**Work instruction**
Repeat the stretch of entries below from the line with "whose code points are below 256. *)" through the line with "let n := nat_of_ascii c in". Include both ends and add nothing.

*** Opening Material for this exercise ***

(** * Fusion360-AgenticCAD: the cross-thread bridge and the agent loop

    A shallow embedding of
    - [fusion_addin/FusionBridge/bridge_server.py]: the task queue, the
      pending-result map, the custom-event handler that drains the queue on
      the Fusion thread, the blocking submit, the tool registry and the HTTP
      request handler, with what its base class in [http.server] does to a
      request before the handler sees it;
    - [client/chat_cli.py]: JSON extraction from model output, the tool
      router and the bounded agent loop;
    - [client/run_agent.py]: the scripted agent loop;
    - [mcp_server/server.py]: the four MCP tools;
    - [fusion_addin/FusionBridge/FusionBridge.py]: loading and unloading the
      add-in, with [start] and [stop] of the bridge.

    Python values that cross these functions are JSON-shaped, exceptions are
    values, and code that touches the module-level globals is written in a
    state-and-exception monad over an explicit [World].

    The file has two parts: the definitions (the embedding, the invariants
    and the sample inputs), then the lemmas and theorems about them. *)

From stdpp Require Import base strings list gmap pretty.
From Stdlib Require Import ZArith Lia Ascii.

Set Warnings "-register-all".
Open Scope string_scope.
Open Scope nat_scope.
Open Scope list_scope.

(** * Part I: definitions *)

(** ** Python values *)

Module Py.

(** What [json.loads] produces and [json.dumps] consumes.  A [dict] keeps
    its insertion order; numbers are kept as integers (nothing below looks
    inside a number). *)
Inductive Json : Type :=
| JNull
| JBool (b : bool)
| JNum (n : Z)
| JStr (s : string)
| JArr (items : list Json)
| JObj (fields : list (string * Json)).

(** [d.get(k)] on the field list of a dict: the first binding of [k]. *)
Fixpoint dict_get (k : string) (fields : list (string * Json)) : option Json :=
  match fields with
  | [] => None
  | (k', v) :: rest => if String.eqb k k' then Some v else dict_get k rest
  end.

(** [d.get(k)] with the default [None], and [d.get(k, dflt)]. *)
Definition get (k : string) (fields : list (string * Json)) : Json :=
  default JNull (dict_get k fields).
Definition get_or (k : string) (dflt : Json) (fields : list (string * Json)) : Json :=
  default dflt (dict_get k fields).

(** [table.get(name)] on a dict literal with string keys. *)
Fixpoint assoc {A} (name : string) (table : list (string * A)) : option A :=
  match table with
  | [] => None
  | (k, v) :: rest => if String.eqb name k then Some v else assoc name rest
  end.

(** Python truthiness: [None], [False], [0], the empty string, [[]] and
    [{}] are falsy. *)
Definition truthy (v : Json) : bool :=
  match v with
  | JNull => false
  | JBool b => b
  | JNum n => negb (Z.eqb n 0)
  | JStr s => negb (String.eqb s EmptyString)
  | JArr l => match l with [] => false | _ => true end
  | JObj f => match f with [] => false | _ => true end
  end.

(** [a or b] *)
Definition or_ (a b : Json) : Json := if truthy a then a else b.

(** Only immutable values hash; a list or dict used as a dict key raises
    [TypeError]. *)
Definition hashable (v : Json) : bool :=
  match v with
  | JArr _ | JObj _ => false
  | _ => true
  end.

(** [v == s] for a string [s]. *)
Definition eq_str (v : Json) (s : string) : bool :=
  match v with
  | JStr s' => String.eqb s' s
  | _ => false
  end.

(** What an f-string prints for [{v}]: a string as it is, anything else
    through [repr]. *)
Definition format_value (repr : Json → string) (v : Json) : string :=
  match v with
  | JStr s => s
  | _ => repr v
  end.

Definition nl : string := String (ascii_of_nat 10) EmptyString.
Definition dq : string := String (ascii_of_nat 34) EmptyString.
(** [s] between double quotes. *)
Definition quoted (s : string) : string := dq +:+ s +:+ dq.

(** *** [str] methods *)

(** A character of a Rocq string stands for one code point of the Python
    string, so the text that the definitions below speak of is the text
    whose code points are below 256. *)

(** [c.isspace()]: the blanks of ASCII (tab to carriage return, the four
    separators 28 to 31 and the space), the next-line character U+0085 and
    the no-break space U+00A0. *)
Definition is_space (c : ascii) : bool :=
  let n := nat_of_ascii c in
  ((9 <=? n) && (n <=? 13)) || ((28 <=? n) && (n <=? 32)) ||
  (n =? 133) || (n =? 160).

Fixpoint lstrip (s : string) : string :=
  match s with
  | String c r => if is_space c then lstrip r else s
  | EmptyString => EmptyString
  end.

(** [s.strip()] *)
Definition strip (s : string) : string :=
  String.rev (lstrip (String.rev (lstrip s))).

(** [s.startswith(c)] for a one-character [c]. *)
Definition startswith (c : ascii) (s : string) : bool :=
  match s with
  | String c' _ => Ascii.eqb c' c
  | EmptyString => false
  end.

(** [s.find(c)]: the lowest index of [c], or [-1]. *)
Fixpoint find (c : ascii) (s : string) : Z :=
  match s with
  | EmptyString => (-1)%Z
  | String c' r =>
    if Ascii.eqb c' c then 0%Z
    else match find c r with
         | Zneg _ => (-1)%Z
         | i => (i + 1)%Z
         end
  end.

(** [s.rfind(c)]: the highest index of [c], or [-1]. *)
Fixpoint rfind (c : ascii) (s : string) : Z :=
  match s with
  | EmptyString => (-1)%Z
  | String c' r =>
    match rfind c r with
    | Zneg _ => if Ascii.eqb c' c then 0%Z else (-1)%Z
    | j => (j + 1)%Z
    end
  end.

(** [s[i:j]] for [0 <= i <= j]. *)
Definition slice (s : string) (i j : Z) : string :=
  String.substring (Z.to_nat i) (Z.to_nat (j - i)) s.

(** *** Exceptions *)

(** An instance of [Exception]: its class name and [str(e)]. *)
Record PyException : Type := mkExc {
  exc_type : string;
  exc_str : string
}.

(** [traceback.format_exc()] inside an [except] block: the fixed header,
    the frame lines of the stack at hand ([frames]), and the final
    [Type: message] line (the colon is dropped when the message is empty). *)
Definition format_exc (frames : string) (e : PyException) : string :=
  "Traceback (most recent call last):" +:+ nl +:+ frames +:+
  exc_type e +:+
  (if String.eqb (exc_str e) EmptyString then EmptyString else ": " +:+ exc_str e) +:+ nl.

(** [raise Exception(msg)] and [raise RuntimeError(msg)] *)
Definition Exception_ (msg : string) : PyException :=
  {| exc_type := "Exception"; exc_str := msg |}.
Definition RuntimeError (msg : string) : PyException :=
  {| exc_type := "RuntimeError"; exc_str := msg |}.

(** A failed [d[k]] on a dict with string keys: [str(KeyError(k))] is the
    [repr] of the key. *)
Definition KeyError (k : string) : PyException :=
  {| exc_type := "KeyError"; exc_str := "'" +:+ k +:+ "'" |}.

(** [queue.Empty], raised by [get_nowait] on an empty queue. *)
Definition QueueEmpty : PyException :=
  {| exc_type := "Empty"; exc_str := EmptyString |}.

(** [v.get] on a value that is not a dict. *)
Definition AttributeError_get : PyException :=
  {| exc_type := "AttributeError";
     exc_str := "object has no attribute 'get'" |}.

(** A list or dict where a hashable key is required. *)
Definition TypeError_unhashable : PyException :=
  {| exc_type := "TypeError"; exc_str := "unhashable type" |}.

(** [int(s)] on text that is not a number. *)
Definition ValueError_int (s : string) : PyException :=
  {| exc_type := "ValueError";
     exc_str := "invalid literal for int() with base 10: '" +:+ s +:+ "'" |}.

Definition JSONDecodeError (msg : string) : PyException :=
  {| exc_type := "JSONDecodeError"; exc_str := msg |}.

(** How a statement ends: normally with a value, or by raising. *)
Inductive Completion (A : Type) : Type :=
| Normal (a : A)
| Raised (e : PyException).
Arguments Normal {A} a.
Arguments Raised {A} e.

End Py.

(** ** JSON text, for the sample inputs

    A reader and a printer for the JSON texts that the sample inputs use:
    objects, arrays, strings without escapes, integers, [true], [false] and
    [null].  The functions of the program take [json.loads] and
    [json.dumps] as parameters; these two instantiate them in examples. *)

Module JsonText.
Import Py.

Definition is_ws (c : ascii) : bool :=
  match nat_of_ascii c with
  | 9 | 10 | 13 | 32 => true
  | _ => false
  end.

Fixpoint skip_ws (s : string) : string :=
  match s with
  | String c r => if is_ws c then skip_ws r else s
  | EmptyString => EmptyString
  end.

(** The characters of a string literal after its opening quote, and what
    follows the closing quote. *)
Fixpoint read_chars (s : string) : option (string * string) :=
  match s with
  | EmptyString => None
  | String c r =>
    if Ascii.eqb c (ascii_of_nat 34) then Some (EmptyString, r)
    else if Ascii.eqb c (ascii_of_nat 92) then None
    else match read_chars r with
         | Some (t, rest) => Some (String c t, rest)
         | None => None
         end
  end.

Fixpoint read_digits (acc : Z) (s : string) : Z * string :=
  match s with
  | String c r =>
    match Ascii.is_nat c with
    | Some d => read_digits (10 * acc + Z.of_nat d) r
    | None => (acc, s)
    end
  | EmptyString => (acc, s)
  end.

Definition keyword (lit : string) (v : Json) (s : string) : option (Json * string) :=
  if String.prefix lit s
  then Some (v, String.substring (String.length lit) (String.length s - String.length lit) s)
  else None.

Fixpoint read_value (fuel : nat) (s : string) : option (Json * string) :=
  match fuel with
  | O => None
  | S fuel' =>
    match skip_ws s with
    | EmptyString => None
    | String c r =>
      if Ascii.eqb c "{"%char then
        match skip_ws r with
        | String "}"%char r' => Some (JObj [], r')
        | _ => match read_members fuel' r with
               | Some (kvs, rest) => Some (JObj kvs, rest)
               | None => None
               end
        end
      else if Ascii.eqb c "["%char then
        match skip_ws r with
        | String "]"%char r' => Some (JArr [], r')
        | _ => match read_elements fuel' r with
               | Some (vs, rest) => Some (JArr vs, rest)
               | None => None
               end
        end
      else if Ascii.eqb c (ascii_of_nat 34) then
        match read_chars r with
        | Some (t, rest) => Some (JStr t, rest)
        | None => None
        end
      else if Ascii.eqb c "-"%char then
        match r with
        | String d _ =>
          match Ascii.is_nat d with
          | Some _ => match read_digits 0 r with (n, rest) => Some (JNum (- n), rest) end
          | None => None
          end
        | EmptyString => None
        end
      else match Ascii.is_nat c with
           | Some _ => match read_digits 0 (String c r) with (n, rest) => Some (JNum n, rest) end
           | None =>
             match keyword "true" (JBool true) (String c r) with
             | Some x => Some x
             | None =>
               match keyword "false" (JBool false) (String c r) with
               | Some x => Some x
               | None => keyword "null" JNull (String c r)
               end
             end
           end
    end
  end
with read_members (fuel : nat) (s : string) : option (list (string * Json) * string) :=
  match fuel with
  | O => None
  | S fuel' =>
    match skip_ws s with
    | String c r =>
      if Ascii.eqb c (ascii_of_nat 34) then
        match read_chars r with
        | Some (k, rest) =>
          match skip_ws rest with
          | String ":"%char rest' =>
            match read_value fuel' rest' with
            | Some (v, rest'') =>
              match skip_ws rest'' with
              | String ","%char more =>
                match read_members fuel' more with
                | Some (kvs, fin) => Some ((k, v) :: kvs, fin)
                | None => None
                end
              | String "}"%char fin => Some ([(k, v)], fin)
              | _ => None
              end
            | None => None
            end
          | _ => None
          end
        | None => None
        end
      else None
    | EmptyString => None
    end
  end
with read_elements (fuel : nat) (s : string) : option (list Json * string) :=
  match fuel with
  | O => None
  | S fuel' =>
    match read_value fuel' s with
    | Some (v, rest) =>
      match skip_ws rest with
      | String ","%char more =>
        match read_elements fuel' more with
        | Some (vs, fin) => Some (v :: vs, fin)
        | None => None
        end
      | String "]"%char fin => Some ([v], fin)
      | _ => None
      end
    | None => None
    end
  end.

*** Closing Material for this exercise ***

**Task response**
    whose code points are below 256. *)

(** [c.isspace()]: the blanks of ASCII (tab to carriage return, the four
    separators 28 to 31 and the space), the next-line character U+0085 and
    the no-break space U+00A0. *)
Definition is_space (c : ascii) : bool :=
  let n := nat_of_ascii c in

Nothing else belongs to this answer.